「不都合に見舞われても 」
物事が思い通りいかないと、つい我慢できなくなり、イライラしてしまうことがあります。イエスの誕生の時代、ローマの皇帝アウグストゥスから全領土の住民に登録せよとの勅令がでたので、ヨセフと身重のマリヤはガリラヤのナザレからユダヤのベツレヘムという町へと上って行きました。ところがベツレヘムには彼らの泊まる宿がなく馬小屋にて子どもを産んだのです。
思い通りに宿も取れない経験を彼らはしました。このとき彼らはじじっと耐え忍んだのです。「兄弟たち、主が来られるときまで忍耐しなさい」(ヤコブ5章7節)とあります。忍耐とは、待っている間にもイライラせず、正しい態度を持ち続けることです。人生のほとんどの時間が待つこと費やされるからです。
1 祈りと待つこと
何か必要があると私たちは祈ります。そして必要が満たされるとひたすら待ち続けます。やがて祈りの答えが与えられると喜びが溢れかえります。やがて一つの目が達成すると、さらに次の目標をめざしてじっと待ち続けます。喜びを得るのは、達成されたときだけでなく、待つ間もまた楽しんで過ごせたら幸いです。それには忍耐できなければ得られません。

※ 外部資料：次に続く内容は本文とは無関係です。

(* ===== verification/Partials.v ===== *)
(** * Partials: what a client keeps about its downloads

    libcore/src/transfer/store.rs: the [partials] and [retention] tables, the files
    they name, and the registry of live receivers whose cancellation guards them.  A
    file is a name for an inode, so a handle outlives the name it was opened by.

    SQLite and the file system may fail at any call: a fallible operation takes what
    the environment answers. *)

From S2P Require Import Prelude Bytes Crypto Keyspace Attachment.

(** ** States of a download *)
Definition PENDING : Z := 0.
Definition ACTIVE : Z := 1.
Definition DONE : Z := 2.
Definition FAILED : Z := 3.
Definition HELD : Z := 4.
Definition CONNECTING : Z := 5.

Record Retention := mkRetention {
  ret_path : bytes;
  ret_size : Z;
  ret_chunk_size : Z;
  ret_manifest : bytes;
  ret_expires_at : Z;
}.

Record Partial := mkPartial {
  p_file_id : bytes;
  p_source_ipk : bytes;
  p_total : Z;
  p_chunk_size : Z;
  p_manifest : option bytes;
  p_have : Z;
  p_state : Z;
  p_path : bytes;
  p_updated_at : Z;
}.

(** A row of [partials]: the columns of a [Partial] and the ones the migrations added. *)
Record PartialRow := mkRow {
  row : Partial;
  last_wake_at : Z;
  row_retry_after : Z;
  wake_pending : bool;
  row_verified : option bytes;
}.

(** The transfers database, the files under it and the receivers of [Transfers].
    A cancellation token is a number; [cancelled] holds the fired ones. *)
Record Core := mkCore {
  partials : gmap bytes PartialRow;
  retention : gmap bytes Retention;
  names : gmap bytes Z;
  inodes : gmap Z bytes;
  next_inode : Z;
  receivers : gmap bytes Z;
  cancelled : gset Z;
  next_token : Z;
}.

Definition set_partials (f : gmap bytes PartialRow → gmap bytes PartialRow) (c : Core) : Core :=
  mkCore (f (partials c)) (retention c) (names c) (inodes c) (next_inode c) (receivers c) (cancelled c) (next_token c).
Definition set_retention (f : gmap bytes Retention → gmap bytes Retention) (c : Core) : Core :=
  mkCore (partials c) (f (retention c)) (names c) (inodes c) (next_inode c) (receivers c) (cancelled c) (next_token c).
Definition set_inodes (f : gmap Z bytes → gmap Z bytes) (c : Core) : Core :=
  mkCore (partials c) (retention c) (names c) (f (inodes c)) (next_inode c) (receivers c) (cancelled c) (next_token c).

(** ** Files *)

Definition hex_digit (d : Z) : Z := if d <? 10 then 48 + d else 87 + d.

(** [hex::encode] *)
Definition hex (l : bytes) : bytes := l ≫= λ b, [hex_digit (b / 16); hex_digit (b mod 16)].

(** [partial_path]; [dir] is [db.files_dir("transfers")]. *)
Definition partial_path (dir fid : bytes) : bytes := dir ++ str "/" ++ hex fid ++ str ".part".

(** [std::fs::remove_file], its error dropped. *)
Definition remove_file (path : bytes) (c : Core) : Core :=
  mkCore (partials c) (retention c) (delete path (names c)) (inodes c) (next_inode c) (receivers c) (cancelled c) (next_token c).

(** [OpenOptions::create(true).truncate(false)] *)
Definition open_file (path : bytes) (c : Core) : Core * Z :=
  match names c !! path with
  | Some ino => (c, ino)
  | None =>
      let ino := next_inode c in
      (mkCore (partials c) (retention c) (<[path := ino]> (names c)) (<[ino := []]> (inodes c)) (ino + 1)
         (receivers c) (cancelled c) (next_token c), ino)
  end.

Definition content (c : Core) (ino : Z) : bytes := default [] (inodes c !! ino).

(** The bytes of [[off, off + n)], fewer at the end of the file. *)
Definition slice (off n : Z) (f : bytes) : bytes := take (Z.to_nat n) (drop (Z.to_nat off) f).

(** [set_len]: cuts the file or fills it with zeros. *)
Definition set_len (n : Z) (f : bytes) : bytes :=
  take (Z.to_nat n) f ++ replicate (Z.to_nat n - length f) 0.

(** [seek] and [write_all]: writing past the end leaves a hole of zeros. *)
Definition write_at (off : Z) (data f : bytes) : bytes :=
  set_len off f ++ data ++ drop (Z.to_nat (off + len data)) f.

(** [Partial::is_complete] *)
Definition is_complete (c : Core) (p : Partial) : bool :=
  (p_state p =? DONE) && bool_decide (is_Some (names c !! p_path p)).

(** ** Leases *)

Record ReceiverLease := mkLease { l_file_id : bytes; l_cancel : Z }.

Definition is_cancelled (c : Core) (token : Z) : bool := bool_decide (token ∈ cancelled c).

Definition cancel (token : Z) (c : Core) : Core :=
  mkCore (partials c) (retention c) (names c) (inodes c) (next_inode c) (receivers c) ({[token]} ∪ cancelled c) (next_token c).

(** [receiver_lease]: a fresh token, and the previous receiver of the file stops. *)
Definition receiver_lease (c : Core) (fid : bytes) : Core * ReceiverLease :=
  let token := next_token c in
  let c' := match receivers c !! fid with Some previous => cancel previous c | None => c end in
  (mkCore (partials c') (retention c') (names c') (inodes c') (next_inode c') (<[fid := token]> (receivers c'))
     (cancelled c') (token + 1), mkLease fid token).

(** [Drop for ReceiverOwner] *)
Definition drop_lease (lease : ReceiverLease) (c : Core) : Core :=
  if bool_decide (receivers c !! l_file_id lease = Some (l_cancel lease)) then
    mkCore (partials c) (retention c) (names c) (inodes c) (next_inode c) (delete (l_file_id lease) (receivers c))
      (cancelled c) (next_token c)
  else c.

(** [ensure_live] *)
Definition ensure_live (c : Core) (lease : ReceiverLease) : res unit :=
  reject (is_cancelled c (l_cancel lease)) Cancelled.

(** ** The tables *)

(** [retention_put_tx]: [INSERT OR REPLACE] *)
Definition retention_put_tx (fid : bytes) (r : Retention) (c : Core) : Core := set_retention <[fid := r]> c.
Definition retention_get_tx (c : Core) (fid : bytes) : option Retention := retention c !! fid.
Definition retention_file_ids_tx (c : Core) : list bytes := (map_to_list (retention c)).*1.

Definition partial_get_tx (c : Core) (fid : bytes) : option Partial := row <$> partials c !! fid.

(** [partial_put_locked]: an upsert that leaves the columns it does not name. *)
Definition partial_put_locked (p : Partial) (c : Core) : Core :=
  let upserted := match partials c !! p_file_id p with
    | None => mkRow p 0 0 false None
    | Some old => mkRow p (last_wake_at old) (row_retry_after old) (wake_pending old) (row_verified old)
    end in
  set_partials <[p_file_id p := upserted]> c.

(** [partial_put_live_tx]; [db] is whether SQLite accepts the write. *)
Definition partial_put_live_tx (db : bool) (p : Partial) (lease : ReceiverLease) (c : Core) : Core * res unit :=
  match ensure_live c lease with
  | Err e => (c, Err e)
  | Ok _ => if db then (partial_put_locked p c, Ok tt) else (c, Err Sql)
  end.

(** [verified_bitmap_tx] *)
Definition verified_bitmap_tx (c : Core) (fid : bytes) : option bytes :=
  r ← partials c !! fid; bits ← row_verified r;
  Some (if len bits >? 32768 then [] else bits).

(** [partial_put_verified_locked]: one transaction. *)
Definition partial_put_verified_locked (p : Partial) (verified : bytes) (c : Core) : Core :=
  set_partials (alter (λ r, mkRow (row r) (last_wake_at r) (row_retry_after r) (wake_pending r) (Some verified)) (p_file_id p))
    (partial_put_locked p c).

Definition partial_put_verified_live_tx (db : bool) (p : Partial) (verified : bytes) (lease : ReceiverLease) (c : Core) :
    Core * res unit :=
  match ensure_live c lease with
  | Err e => (c, Err e)
  | Ok _ =>
      if negb (bool_decide (p_file_id p = l_file_id lease)) then
        (c, Err (Other "receiver lease belongs to another file"))
      else if db then (partial_put_verified_locked p verified c, Ok tt) else (c, Err Sql)
  end.

Definition set_progress (have state updated_at : Z) (verified : bytes) (r : PartialRow) : PartialRow :=
  let p := row r in
  mkRow (mkPartial (p_file_id p) (p_source_ipk p) (p_total p) (p_chunk_size p) (p_manifest p) have state (p_path p) updated_at)
    (last_wake_at r) (row_retry_after r) (wake_pending r) (Some verified).

(** [partial_progress_verified_live_tx]: an update, so no row is reinserted. *)
Definition partial_progress_verified_live_tx (db : bool) (fid : bytes) (have state updated_at : Z) (verified : bytes)
    (lease : ReceiverLease) (c : Core) : Core * res unit :=
  match ensure_live c lease with
  | Err e => (c, Err e)
  | Ok _ =>
      if negb (bool_decide (fid = l_file_id lease)) then
        (c, Err (Other "receiver lease belongs to another file"))
      else if negb db then (c, Err Sql)
      else match partials c !! fid with
      | None => (c, Err Sql)
      | Some _ => (set_partials (alter (set_progress have state updated_at verified) fid) c, Ok tt)
      end
  end.

(** [u8::count_ones] *)
Definition count_ones (b : Z) : Z := Z.of_nat (length (filter (λ i, Z.testbit b i = true) (seqZ 0 8))).

(** [verified_count_tx] *)
Definition verified_count_tx (c : Core) (p : Partial) : Z :=
  let n := div_ceil (p_total p) (Z.max (p_chunk_size p) 1) in
  match verified_bitmap_tx c (p_file_id p) with
  | None => Z.min (p_have p) n
  | Some bits =>
      if (n >? 8 * 1024 * 1024 / 32) || negb (len bits =? div_ceil n 8)
         || (negb (n mod 8 =? 0) && match last bits with Some b => negb (Z.shiftr b (n mod 8) =? 0) | None => false end)
      then 0
      else foldr Z.add 0 (map count_ones bits)
  end.

(** [open_partial]; [io] is whether the file system opens the path. *)
Definition open_partial (io : bool) (lease : ReceiverLease) (path : bytes) (c : Core) : Core * res Z :=
  match ensure_live c lease with
  | Err e => (c, Err e)
  | Ok _ => if io then let '(c', ino) := open_file path c in (c', Ok ino) else (c, Err Io)
  end.

(** ** Wakes and retries *)

(** The columns the wake bookkeeping writes. *)
Definition set_wake (at_ : Z) (r : PartialRow) : PartialRow :=
  mkRow (row r) at_ (row_retry_after r) (wake_pending r) (row_verified r).
Definition set_pending (b : bool) (r : PartialRow) : PartialRow :=
  mkRow (row r) (last_wake_at r) (row_retry_after r) b (row_verified r).
Definition set_retry (until : Z) (r : PartialRow) : PartialRow :=
  mkRow (row r) (last_wake_at r) until (wake_pending r) (row_verified r).

(** [claim_wake_tx] *)
Definition claim_wake_tx (c : Core) (fid : bytes) (now backoff : Z) : Core * bool :=
  match partials c !! fid with
  | None => (c, false)
  | Some mine =>
      let source := p_source_ipk (row mine) in
      let recent := existsb (λ r, bool_decide (p_source_ipk (row r) = source) && (last_wake_at r >? 0)
                                    && (last_wake_at r >? sat_sub now backoff)) (map_to_list (partials c)).*2 in
      if (p_state (row mine) =? HELD) && negb recent then
        let c := set_partials <[fid := set_wake now mine]> c in
        (set_partials (fmap (λ r, if (p_state (row r) =? HELD) && bool_decide (p_source_ipk (row r) = source)
                                  then set_pending true r else r)) c, true)
      else (c, false)
  end.

(** [claim_ready_retry_tx] *)
Definition claim_ready_retry_tx (c : Core) (fid : bytes) : Core * bool :=
  match partials c !! fid with
  | Some r =>
      if (p_state (row r) =? HELD) && wake_pending r then (set_partials <[fid := set_pending false r]> c, true)
      else (c, false)
  | None => (c, false)
  end.

Definition retry_after_tx (c : Core) (fid : bytes) : Z :=
  match partials c !! fid with Some r => row_retry_after r | None => 0 end.

Definition defer_retry_tx (fid : bytes) (until : Z) (c : Core) : Core := set_partials (alter (set_retry until) fid) c.

(** ** Collection and deletion *)

(** The [for] loop of [gc_dead_partials_tx]: the file goes, then every row naming it. *)
Definition gc_path (path : bytes) (c : Core) : Core :=
  set_partials (filter (λ kr, p_path (row kr.2) ≠ path)) (remove_file path c).

(** [gc_dead_partials_tx]; [rows_order] is the order the query returns rows in. *)
Definition gc_dead_partials_tx (c : Core) (rows_order : list (bytes * PartialRow)) (older_than : Z) : Core * list bytes :=
  let dead := filter (λ kr : bytes * PartialRow, let p := row kr.2 in
    (p_state p = FAILED ∨ p_state p = HELD ∨ p_state p = CONNECTING) ∧ p_updated_at p < older_than) rows_order in
  let paths := map (λ kr : bytes * PartialRow, p_path (row kr.2))
                 (filter (λ kr : bytes * PartialRow, receivers c !! kr.1 = None) dead) in
  (fold_left (λ c p, gc_path p c) paths c, paths).

(** [forget_row_tx] on each table: the row goes, then its file. *)
Definition forget_partial (dir fid : bytes) (c : Core) : Core :=
  let path := match partials c !! fid with Some r => p_path (row r) | None => partial_path dir fid end in
  remove_file path (set_partials (delete fid) c).
Definition forget_retention (fid : bytes) (c : Core) : Core :=
  match retention c !! fid with
  | Some r => remove_file (ret_path r) (set_retention (delete fid) c)
  | None => c
  end.

(** [forget_file] *)
Definition forget_file (dir fid : bytes) (c : Core) : Core :=
  let c := match receivers c !! fid with Some token => cancel token c | None => c end in
  forget_retention fid (forget_partial dir fid c).

(** [incomplete_file_ids_tx] and [incomplete_file_ids_for_tx] *)
Definition incomplete (p : Partial) : Prop := p_state p = HELD ∨ p_state p = ACTIVE ∨ p_state p = CONNECTING.
#[global] Instance incomplete_dec p : Decision (incomplete p).
Proof. unfold incomplete. apply _. Defined.

Definition incomplete_file_ids_tx (c : Core) : list bytes :=
  (filter (λ kr : bytes * PartialRow, incomplete (row kr.2)) (map_to_list (partials c))).*1.
Definition incomplete_file_ids_for_tx (c : Core) (peer : bytes) : list bytes :=
  (filter (λ kr : bytes * PartialRow, p_source_ipk (row kr.2) = peer ∧ incomplete (row kr.2)) (map_to_list (partials c))).*1.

世の中のものがすべて完璧ではありません。自分の人生には、何の不自由も妨げもあってはならない、嫌いな人だって本来いるべきではないと思っている人はいないでしょうか。この間違った考えをサタンは心に植えつけることで私たちを破滅させようと企てようとしています。だからと言って否定的に生きよと言うのではありません。
肯定的に生きることは大事ですが、現実的でなければならないのです。この世の中に完璧なものなどありません。この事実を受け止めれば、現実的に物事を受け止められます。そうすれば不都合が生じるごとにイライラすることは無くなります。イライラする原因は、自分が持っている理想と期待が膨らみ過ぎて、現実的でなくなっているからです。この世界には、苦難や試練や災難、いらだちがついて回るものですから、様々な状況を対処していくべきです。不完全さはつきものですが、神の愛に留まり、聖霊の実を結んで生きていれば、どのような事にも対処できます。私たちのなすべき役割は、問題が起きないように状況をコントロールすることではなく、たとえ問題が起きても正しい態度で対応することなのです。
2 忍耐は試練の中で生まれる
忍耐とは、聖霊の実であり(ガラテヤ5章22節)、救いを体験して新しく生まれ変わったすべてのクリスチャンに与えられるものです。ヤコブは困難な状況に遭遇する時には、「さまざまな試練」により忍耐が養われることを思い出して、むしろ喜びなさいと言います。「わたしの兄弟たち、いろいろな試練に出会う時は、この上ない喜びと思いなさい。信仰が試されることで忍耐が生じると、あなたがたは知っています。あくまでも忍耐しなさい。そうすれば、完全で申し分なく、何一つ欠けたところのない人になります」(ヤコブ1章2~4節)。
忍耐を養うためには、まず向き合うものは、自分の内側から湧き上がるプライドや、怒り、反抗心、自己憐憫、不平不満といった「神様の性質とは正反対の思い」です。忍耐を養うにはそれらと向き合う必要があります。
些細な不都合にも耐えられず、すぐに動揺ばかりしていてはそれ以上の大きな不合理に対して戦うことはできません。更なる戦いのために些細なことにために忍耐が働くように訓練を受けねばならないのです。
「神の御心を行って約束されたものを受けるためには、忍耐が必要なのです」(ヘブル10章36節)この聖書の箇所からわかるように、忍耐と我慢の姿勢を持たないなら、神様から約束のものを受け取ることはできません。
適用
プライドの高い人は、どんな時にも自分の力で突き進んでやろうとします。プライドは、心の中で「いつでも自分のやりたいようにやろう」と叫んでいます。 でも謙遜は、こう叫んでいます、「神様の時がベストタイミング、早すぎも遅くもない」と。そして謙遜な人は、忍耐強く神の時を待ち続けます。